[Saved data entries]
= = = = = = =

Lemma length_on_disk s bn : cache_ok s → length (on_disk s bn) = Z.to_nat BSIZE.
Proof.
  intros H. unfold on_disk, block_at. destruct (d_blocks s !! (1, bn)) eqn:E; [by eapply co_disk|apply length_replicate].
Qed.

Lemma find_key_Some bs bn b : find_key bs bn = Some b → ∃ i, bs !! i = Some b ∧ has_key b bn.
Proof.
  induction bs as [|c bs IH]; simpl; [done|]. case_decide; [intros [= <-]; by exists O|].
  intros H1. destruct (IH H1) as (i & ? & ?). by exists (S i).
Qed.

Lemma find_key_None bs bn : find_key bs bn = None → ∀ i b, bs !! i = Some b → ¬ has_key b bn.
Proof.
  induction bs as [|c bs IH]; simpl; [done|]. case_decide; [done|]. intros H1 [|i] b; simpl; [by intros [= <-]|by apply IH].
Qed.

Lemma find_key_uniq s i b bn : cache_ok s → d_bufs s !! i = Some b → has_key b bn → find_key (d_bufs s) bn = Some b.
Proof.
  intros Hok Hb Hk. destruct (find_key (d_bufs s) bn) as [c|] eqn:E.
  - apply find_key_Some in E as (j & Hj & Hkc). assert (i = j) as -> by by eapply co_uniq. congruence.
  - by destruct (find_key_None _ _ E i b).
Qed.

Lemma view_cached s i b bn : cache_ok s → d_bufs s !! i = Some b → has_key b bn → b_valid b = true → view s bn = b_data b.
Proof. intros Hok Hb Hk Hv. unfold view. by rewrite (find_key_uniq s i b bn), Hv. Qed.

Lemma view_uncached s bn :
  (∀ i b, d_bufs s !! i = Some b → has_key b bn → b_valid b = false) → view s bn = on_disk s bn.
Proof.
  intros H. unfold view. destruct (find_key _ _) as [b|] eqn:E; [|done].
  apply find_key_Some in E as (i & Hi & Hk). by rewrite (H i b).
Qed.

(** The view of a block that no buffer in use and no dirty buffer holds. *)
Lemma view_clean s bn :
  cache_ok s → (∀ i b, d_bufs s !! i = Some b → has_key b bn → b_dirty b = false ∧ b_locked b = false) →
  view s bn = on_disk s bn.
Proof.
  intros Hok H. unfold view. destruct (find_key _ _) as [b|] eqn:E; [|done].
  apply find_key_Some in E as (i & Hi & Hk). destruct (H i b Hi Hk). destruct (b_valid b) eqn:Hv; [|done].
  rewrite (bo_clean s b); [by destruct Hk as [_ ->]|by eapply co_bufs|done..].
Qed.

(** ** Changing one buffer *)

(** The rest of the state, which the cache does not touch. *)
Record same_rest s s' : Prop := {
  sr_log : d_log s' = d_log s;
  sr_loglock : d_log_lock s' = d_log_lock s;
  sr_sb : d_sb s' = d_sb s;
  sr_icache : d_icache_lock s' = d_icache_lock s;
  sr_inodes : d_inodes s' = d_inodes s;
  sr_ftable : d_ftable_lock s' = d_ftable_lock s;
  sr_files : d_files s' = d_files s;
  sr_pipes : d_pipes s' = d_pipes s;
}.
#[global] Instance same_rest_pre : PreOrder same_rest.
Proof. split; [done|]. intros x y z [] []. split; congruence. Qed.

(** Buffer [i] becomes [b'], which has the same block, or a block that was not
    cached in place of one that could be recycled. *)
Lemma cache_insert s s' i b b' :
  cache_ok s → d_bufs s !! i = Some b → d_bufs s' = <[i := b']> (d_bufs s) → buf_ok s' b' →
  d_lru s' ≡ₚ d_lru s →
  (∀ bn, bn ≠ b_blockno b' ∨ b_dev b' ≠ 1 → on_disk s' bn = on_disk s bn) →
  (∀ k v, d_blocks s' !! k = Some v → length v = Z.to_nat BSIZE) →
  (∀ j c bn, d_bufs s !! j = Some c → j ≠ i → has_key b' bn → ¬ has_key c bn) →
  d_idelock s' = false → d_bcache_lock s' = false → d_idequeue s' = [] → d_havedisk1 s' = d_havedisk1 s →
  cache_ok s'.
Proof.
  intros [Hlen Hlru Hbufs Huniq Hdisk Hl Hq Hh] Hb Hbs Hb' Hlru' Hod Hdisk' Hfresh H1 H2 H3 H4.
  assert (i < length (d_bufs s))%nat as Hi by (by eapply lookup_lt_Some).
  assert (∀ j c, d_bufs s' !! j = Some c → (j = i ∧ c = b') ∨ (j ≠ i ∧ d_bufs s !! j = Some c)) as Hcase.
  { intros j c. rewrite Hbs. destruct (decide (i = j)) as [->|]; [rewrite list_lookup_insert_eq by done; intros [= <-]; by left|].
    rewrite list_lookup_insert_ne by done. right. by split. }
  split; [by rewrite Hbs, length_insert|by rewrite Hlru'| | |done|done|done|congruence].
  - intros j c [[-> ->]|[Hne Hc]]%Hcase; [done|]. destruct (Hbufs j c Hc) as [X1 X2 X3 X4 X5]. split; try done.
    intros V D L. rewrite (X5 V D L). destruct X3 as [[Xd Xb]|(_ & E & _)]; [|congruence]. symmetry. apply Hod.
    destruct (decide (b_dev b' = 1)) as [Ed|]; [left|by right]. intros En. by apply (Hfresh j c (b_blockno b') Hc Hne).
  - intros j k c d bn [[-> ->]|[Hne Hc]]%Hcase [[-> ->]|[Hne' Hd]]%Hcase Hkc Hkd; [done| | |by eapply Huniq].
    + by destruct (Hfresh k d bn Hd Hne').
    + by destruct (Hfresh j c bn Hc Hne).
Qed.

= = = = = = =

> WORK INSTRUCTION:
Print the lines above, unchanged, from the start of the records to the line with "Proof. intros Hok", including that final line.

> SOLUTION TO THE EXERCISE:
Lemma length_on_disk s bn : cache_ok s → length (on_disk s bn) = Z.to_nat BSIZE.
Proof.
  intros H. unfold on_disk, block_at. destruct (d_blocks s !! (1, bn)) eqn:E; [by eapply co_disk|apply length_replicate].
Qed.

Lemma find_key_Some bs bn b : find_key bs bn = Some b → ∃ i, bs !! i = Some b ∧ has_key b bn.
Proof.
  induction bs as [|c bs IH]; simpl; [done|]. case_decide; [intros [= <-]; by exists O|].
  intros H1. destruct (IH H1) as (i & ? & ?). by exists (S i).
Qed.

Lemma find_key_None bs bn : find_key bs bn = None → ∀ i b, bs !! i = Some b → ¬ has_key b bn.
Proof.
  induction bs as [|c bs IH]; simpl; [done|]. case_decide; [done|]. intros H1 [|i] b; simpl; [by intros [= <-]|by apply IH].
Qed.

Lemma find_key_uniq s i b bn : cache_ok s → d_bufs s !! i = Some b → has_key b bn → find_key (d_bufs s) bn = Some b.
Proof.
  intros Hok Hb Hk. destruct (find_key (d_bufs s) bn) as [c|] eqn:E.
  - apply find_key_Some in E as (j & Hj & Hkc). assert (i = j) as -> by by eapply co_uniq. congruence.
  - by destruct (find_key_None _ _ E i b).
Qed.

Lemma view_cached s i b bn : cache_ok s → d_bufs s !! i = Some b → has_key b bn → b_valid b = true → view s bn = b_data b.
Proof. intros Hok Hb Hk Hv. unfold view. by rewrite (find_key_uniq s i b bn), Hv. Qed.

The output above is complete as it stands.